Ieri 03.09 ho telefonato al dott. Mignini e gli ho parlato di due suore che sarebbero state interessate nel caso del mostro di Firenze, una è suora Elisabetta che tutelò Pacciani fino alla morte ed ebbe un interessamento un po’ troppo particolare. […] L’altra suora che ho conosciuto diversi anni fa, tale Suor Miriam, che effettivamente faceva parte del servizio segreto del Vaticano, questo avveniva nel 1993. Questa suora mi chiese se attraverso i messaggi di Padre Gabrieli avevo notizie della salute del Papa. Padre Gabrieli mi disse che era stato fatto un maleficio al Papa, una messa nera direttamente nel Vaticano, e gli avevano posto un “feticcio” nella rete ortopedica. Rivista la suora gli comunicai quanto avevo saputo; di seguito tornò questa suora per dirmi che il feticcio era stato trovato dove avevo indicato.

5 commenti:

  1. E cosa mai avrà detto la Carlizzi il 18.12.1995? Ho dato una rapida scorsa ai suoi volumi (per modo di dire) che sembrano compilati in ordine cronologico, ma di un interrogatorio in quella data non ho trovato traccia (peraltro, non avrebbe avuto il diritto di riceverne copia, se ben ricordo la norma).

    RispondiElimina
  2. anni fa, per farmi quattro risate, leggevo spesso il sito disinformazione.it , dove la Carlizzi blaterava spesso di setta dei rosa croce per qualsiasi fatto di cronaca nera avvenuto, compreso il fatto di Erba, che lei adduceva a questa fantomatica setta.

    RispondiElimina
  3. La vicenda della Carlizzi è una delle più squallide di tutto il percorso per cui esiste questo blog.

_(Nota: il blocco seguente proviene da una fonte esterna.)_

(** ** What [modbusRTUCheckRxState] accepts *)

(** X11. With the flag set and [dataSize <= 250], the verdict of
    [modbusRTUCheckRxState] is decided by the slave id and by comparing the
    CRC of the first [dataSize + 2] bytes of [rxPacket] with
    [256 * data[dataSize] + data[dataSize + 1]]: [MODBUS_RTU_SUCCESS] when
    both agree, [MODBUS_RTU_ERROR_CRC] when only the slave id does,
    [MODBUS_RTU_ERROR_INVALID_SLAVE_ID] when the slave id differs. *)
Theorem modbusRTUCheckRxState_verdict modbus data dataSize m :
  isRxDataReceived modbus = true ->
  dataSize <= MODBUS_RTU_MAX_DATA_SIZE ->
  dataSize <= N.of_nat (length data) ->
  Packet.wf (rxPacket m) ->
  exists r crc first second,
    modbusRTUCheckRxState modbus data dataSize m = Some r
    /\ ModbusRTU_CalculateCRC (Packet.bytes (rxPacket m)) (dataSize + 2)
       = Some crc
    /\ load (Packet.data (rxPacket m)) dataSize = Some first
    /\ load (Packet.data (rxPacket m)) (dataSize + 1) = Some second
    /\ (result r = MODBUS_RTU_SUCCESS
        <-> Packet.slaveId (rxPacket m) = slaveId modbus
            /\ crc = 256 * u8 first + u8 second)
    /\ (result r = MODBUS_RTU_ERROR_CRC
        <-> Packet.slaveId (rxPacket m) = slaveId modbus
            /\ crc <> 256 * u8 first + u8 second)
    /\ (result r = MODBUS_RTU_ERROR_INVALID_SLAVE_ID
        <-> Packet.slaveId (rxPacket m) <> slaveId modbus).
Proof.
  intros Hf Hmax Hdata Hwf.
  assert (Hwf' := Hwf). assert (Hmax' := Hmax).
  unfold Packet.wf, Packet.data_size, MODBUS_RTU_MAX_DATA_SIZE in Hwf', Hmax'.
  destruct (load_ok (Packet.data (rxPacket m)) dataSize) as [first H1];
    [lia | ].
  destruct (load_ok (Packet.data (rxPacket m)) (dataSize + 1)) as [second H2];
    [lia | ].
  assert (Hcrc : ModbusRTU_CalculateCRC (Packet.bytes (rxPacket m))
                                        (dataSize + 2)
                 = Some (Reference.crc16_modbus
                           (firstn (N.to_nat (dataSize + 2))
                                   (Packet.bytes (rxPacket m)))))
    by (apply CalculateCRC_fold; unfold Packet.bytes; cbn [length]; lia).
  set (crc := Reference.crc16_modbus _) in *.
  destruct (Byte.eqb (Packet.slaveId (rxPacket m)) (slaveId modbus)) eqn:E.
  - apply Byte.byte_dec_bl in E.
    destruct (modbusRTUCheckRxState_decode modbus data dataSize m
                Hf E Hmax Hwf) as (first' & second' & H1' & H2' & Hcheck).
    rewrite H1 in H1'. rewrite H2 in H2'.
    injection H1' as <-. injection H2' as <-.
    fold crc in Hcheck. rewrite memcpy_ok in Hcheck by lia.
    destruct (crc =? 256 * u8 first + u8 second) eqn:Ec;
      [apply N.eqb_eq in Ec | apply N.eqb_neq in Ec];
      eexists _, crc, first, second;
      (split; [exact Hcheck | ]);
      (split; [exact Hcrc | ]);
      (split; [exact H1 | ]);
      (split; [exact H2 | ]);
      cbn [result]; intuition (discriminate || congruence).
  - apply Byte.eqb_false in E.
    eexists _, crc, first, second.
    split; [apply (modbusRTUCheckRxState_wrong_slave _ _ _ _ Hf E) | ].
    split; [exact Hcrc | ].
    split; [exact H1 | ].
    split; [exact H2 | ].
    cbn [result]. intuition (discriminate || congruence).
Qed.
Lemma nearest_fold (lat lon : R) (cc : list (R * R)) :
  forall (start : nat) (minDist : option R) (plateId : nat),
    let res :=
      fold_left (nearestStep lat lon)
        (combine (seq start (length cc)) cc) (minDist, plateId) in
    (forall j c', nth_error cc j = Some c' ->
       JS.ltInf (dist lat lon c') (fst res) = false)
    /\ (forall x, JS.ltInf x (fst res) = true -> JS.ltInf x minDist = true)
    /\ (res = (minDist, plateId)
        \/ exists i c,
             nth_error cc i = Some c
             /\ snd res = (start + i)%nat
             /\ fst res = Some (dist lat lon c)
             /\ JS.ltInf (dist lat lon c) minDist = true
             /\ forall j c', (j < i)%nat -> nth_error cc j = Some c' ->
                  dist lat lon c < dist lat lon c').
Proof.
  induction cc as [| c cc IH]; intros start minDist plateId;
    cbn [length seq combine fold_left]; cbv zeta.
  - repeat split; [intros [| j] c' Hc'; discriminate | auto | auto].
  - rewrite nearestStep_eq.
    set (acc' := if JS.ltInf (dist lat lon c) minDist
                 then (Some (dist lat lon c), start) else (minDist, plateId)).
    destruct (IH (S start) (fst acc') (snd acc')) as (Hall & Hmono & Hcase).
    cbv zeta in Hall, Hmono, Hcase.
    rewrite <- surjective_pairing in Hall, Hmono, Hcase.
    set (res := fold_left _ _ acc') in *.
    assert (Hacc_mono : forall x, JS.ltInf x (fst acc') = true ->
                          JS.ltInf x minDist = true).
    { intros x. unfold acc'.
      destruct (JS.ltInf (dist lat lon c) minDist) eqn:Hc; cbn [fst]; [| auto].
      rewrite !ltInf_true. apply ltInf_true in Hc. intros Hx.
      destruct minDist as [d |]; [lra | exact I]. }
    assert (Hacc_c : JS.ltInf (dist lat lon c) (fst acc') = false).
    { unfold acc'. destruct (JS.ltInf (dist lat lon c) minDist) eqn:Hc; cbn [fst];
        [| exact Hc].
      cbn [JS.ltInf].
      destruct (Rlt_dec (dist lat lon c) (dist lat lon c)); [lra | reflexivity]. }
    repeat split.
    + intros [| j] c' Hc'; cbn [nth_error] in Hc'; [| eapply Hall, Hc'].
      injection Hc' as <-.
      destruct (JS.ltInf (dist lat lon c) (fst res)) eqn:Hr; [| reflexivity].
      apply Hmono in Hr. congruence.
    + intros x Hx. apply Hacc_mono, Hmono, Hx.
    + destruct Hcase as [Hsame | (i & ci & Hi & Hp & Hm & Hlt & Hfirst)].
      * unfold acc' in Hsame |- *.
        destruct (JS.ltInf (dist lat lon c) minDist) eqn:Hc; [| left; exact Hsame].
        right. exists 0%nat, c. rewrite Hsame. cbn [fst snd nth_error].
        repeat split; [lia | exact Hc |]. intros j c' Hj. lia.
      * right. exists (S i), ci. cbn [nth_error].
        repeat split; [exact Hi | lia | exact Hm | apply Hacc_mono, Hlt |].
        intros [| j] c' Hj Hc'; cbn [nth_error] in Hc'.
        -- injection Hc' as <-. apply ltInf_true in Hlt.
           unfold acc' in Hlt.
           destruct (JS.ltInf (dist lat lon c) minDist) eqn:Hc; cbn [fst] in Hlt;
             [exact Hlt |].
           destruct minDist as [d |]; [| discriminate Hc].
           cbn [JS.ltInf] in Hc.
           destruct (Rlt_dec (dist lat lon c) d); [discriminate | lra].
        -- apply (Hfirst j c'); [lia | exact Hc'].
Qed.

(** Each cell goes to the first centre at minimal squared planar distance:
    no centre is nearer, and every earlier centre is strictly farther. *)
Theorem nearestCenter_first_minimum (lat lon : R) (centerCoords : list (R * R)) :
  centerCoords <> [] ->
  exists c,
    nth_error centerCoords (nearestCenter lat lon centerCoords) = Some c
    /\ (nearestCenter lat lon centerCoords < length centerCoords)%nat
    /\ forall j c', nth_error centerCoords j = Some c' ->
         dist lat lon c <= dist lat lon c'
         /\ ((j < nearestCenter lat lon centerCoords)%nat ->
             dist lat lon c < dist lat lon c').
Proof.
  intros Hne. rewrite nearestCenter_fold.
  destruct (nearest_fold lat lon centerCoords 0 None 0) as (Hall & _ & Hcase).
  cbv zeta in Hall, Hcase.
  set (res := fold_left _ _ (None, 0%nat)) in *.
  destruct Hcase as [Hsame | (i & c & Hi & Hp & Hm & _ & Hfirst)].
  - exfalso. destruct centerCoords as [| c0 cs]; [contradiction |].
    specialize (Hall 0%nat c0 eq_refl). rewrite Hsame in Hall. discriminate.
  - simpl in Hp. rewrite Hp. exists c.
    split; [exact Hi |]. split; [apply nth_error_Some; congruence |].
    intros j c' Hc'. split; [| intros Hj; eapply Hfirst; eassumption].
    specialize (Hall j c' Hc'). rewrite Hm in Hall. cbn [JS.ltInf] in Hall.
    destruct (Rlt_dec (dist lat lon c') (dist lat lon c)); [discriminate | lra].
Qed.

Lemma nearestCenter_first_minimum_witness :
  let centers : list (R * R) := [(0, 0); (0, 90); (0, 0)] in
  exists c,
    nth_error centers (nearestCenter 0 10 centers) = Some c
    /\ (nearestCenter 0 10 centers < length centers)%nat
    /\ forall j c', nth_error centers j = Some c' ->
         dist 0 10 c <= dist 0 10 c'
         /\ ((j < nearestCenter 0 10 centers)%nat -> dist 0 10 c < dist 0 10 c').
Proof.
  intros centers. apply (nearestCenter_first_minimum 0 10 centers).
  discriminate.
Defined.

Lemma nearestCenter_lt (lat lon : R) (centerCoords : list (R * R)) :
  centerCoords <> [] ->
  (nearestCenter lat lon centerCoords < length centerCoords)%nat.
Proof.
  intros Hne. rewrite nearestCenter_fold.
  destruct (nearest_fold lat lon centerCoords 0 None 0) as (Hall & _ & Hcase).
  cbv zeta in Hall, Hcase.
  destruct Hcase as [Hsame | (i & c & Hi & Hp & _)].
  - exfalso. destruct centerCoords as [| c0 cs]; [contradiction |].
    specialize (Hall 0%nat c0 eq_refl). rewrite Hsame in Hall. discriminate.
  - rewrite Hp. simpl. apply nth_error_Some. congruence.
Qed.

Trovo molto apprezzabile che si sia diradato ogni dubbio su una costola di problemi e di farneticazioni che devono esser spazzati via. Tuttavia, continuo a ritenere (e a riconoscerlo è lo stesso Micheli nella sua ammirevole sentenza) che le indagini sul cadavere del lago e sulla vicenda Narducci si dovessero fare. Quella non era una questione inverosimile e remota, nè era avventurismo giudiziario. Riconosco tuttavia che si fece una immane confusione sul problema delle intercettazioni telefoniche con le minacce che, come innesco delle indagini, erano effettivamente assurde.

    RispondiElimina
  4. Ma riguardo la coincidenza delle date (venerdì 17 la Carlizzi incontra Giuttari, lunedì 19 Giuttari invia richiesta a Canessa), visto il personaggio, ed essendo di fatto il libro della stessa Carlizzi l'unica fonte, non vi è il più che legittimo sospetto che sia stata raccontata così a posteriori proprio per dare maggior peso al suo contributo? D'altra parte lo dice lei stessa: "Seppure, con grande soddisfazione, ho avuto conferma dell’orientamento della Procura verso una vera e propria organizzazione, (e di tale orientamento ritengo, verbali alla mano, di essere stata promotrice, vedere verbale d’interrogatorio del 18/12/1995".

    RispondiElimina
    Risposte
    1. Come viene riportato nell'articolo, la Carlizzi aveva già scritto una lettera alla procura sul tema feticci e soldi di Pacciani quasi due mesi prima, il 25 marzo (nell'articolo era scritto erroneamente un mese). Quindi è legittimo il sospetto che le sue idee possano aver influenzato il successivo orientamento delle indagini, che non risultano, a quella data, ancora interessate al tema. Al 25 marzo Lotti aveva appena ammesso di essere coinvolto nei delitti di Scopeti e Vicchio in un ruolo minimalissimo. Ancora niente per i precedenti di Giogoli e Baccaiano, per i quali si sarebbe dovuto attendere lo stimolo di Pucci (18 aprile). Credo che in quelle condizioni i nostri investigatori avessero avuto bisogno di chiarire ben altri aspetti della vicenda prima di lanciarsi sulla pista del commercio dei feticci, che invece la Carlizzi aveva già tracciato (stando appunto alla sua lettera del 25 marzo, che si presume non sia un falso).
      Naturalmente niente di tutto questo è dimostrabile, poiché non si può avere documentazione di quello che passava per la testa degli uomini della questura e della procura. L'articolo vuole essere soltanto uno stimolo alla riflessione, e mettere dei legittimi dubbi riguardo le versioni in seguito riportate sui libri. Può darsi che prima di incontrare la Carlizzi, venerdì 17 maggio 1996, Giuttari avesse già avuto in mente di chiedere a Canessa la delega per indagare sui soldi di Pacciani, e l'incontro con la Carlizzi fosse stato programmato soltato per maggior conferma. Rimane comunque la lettera della donna del 25 marzo.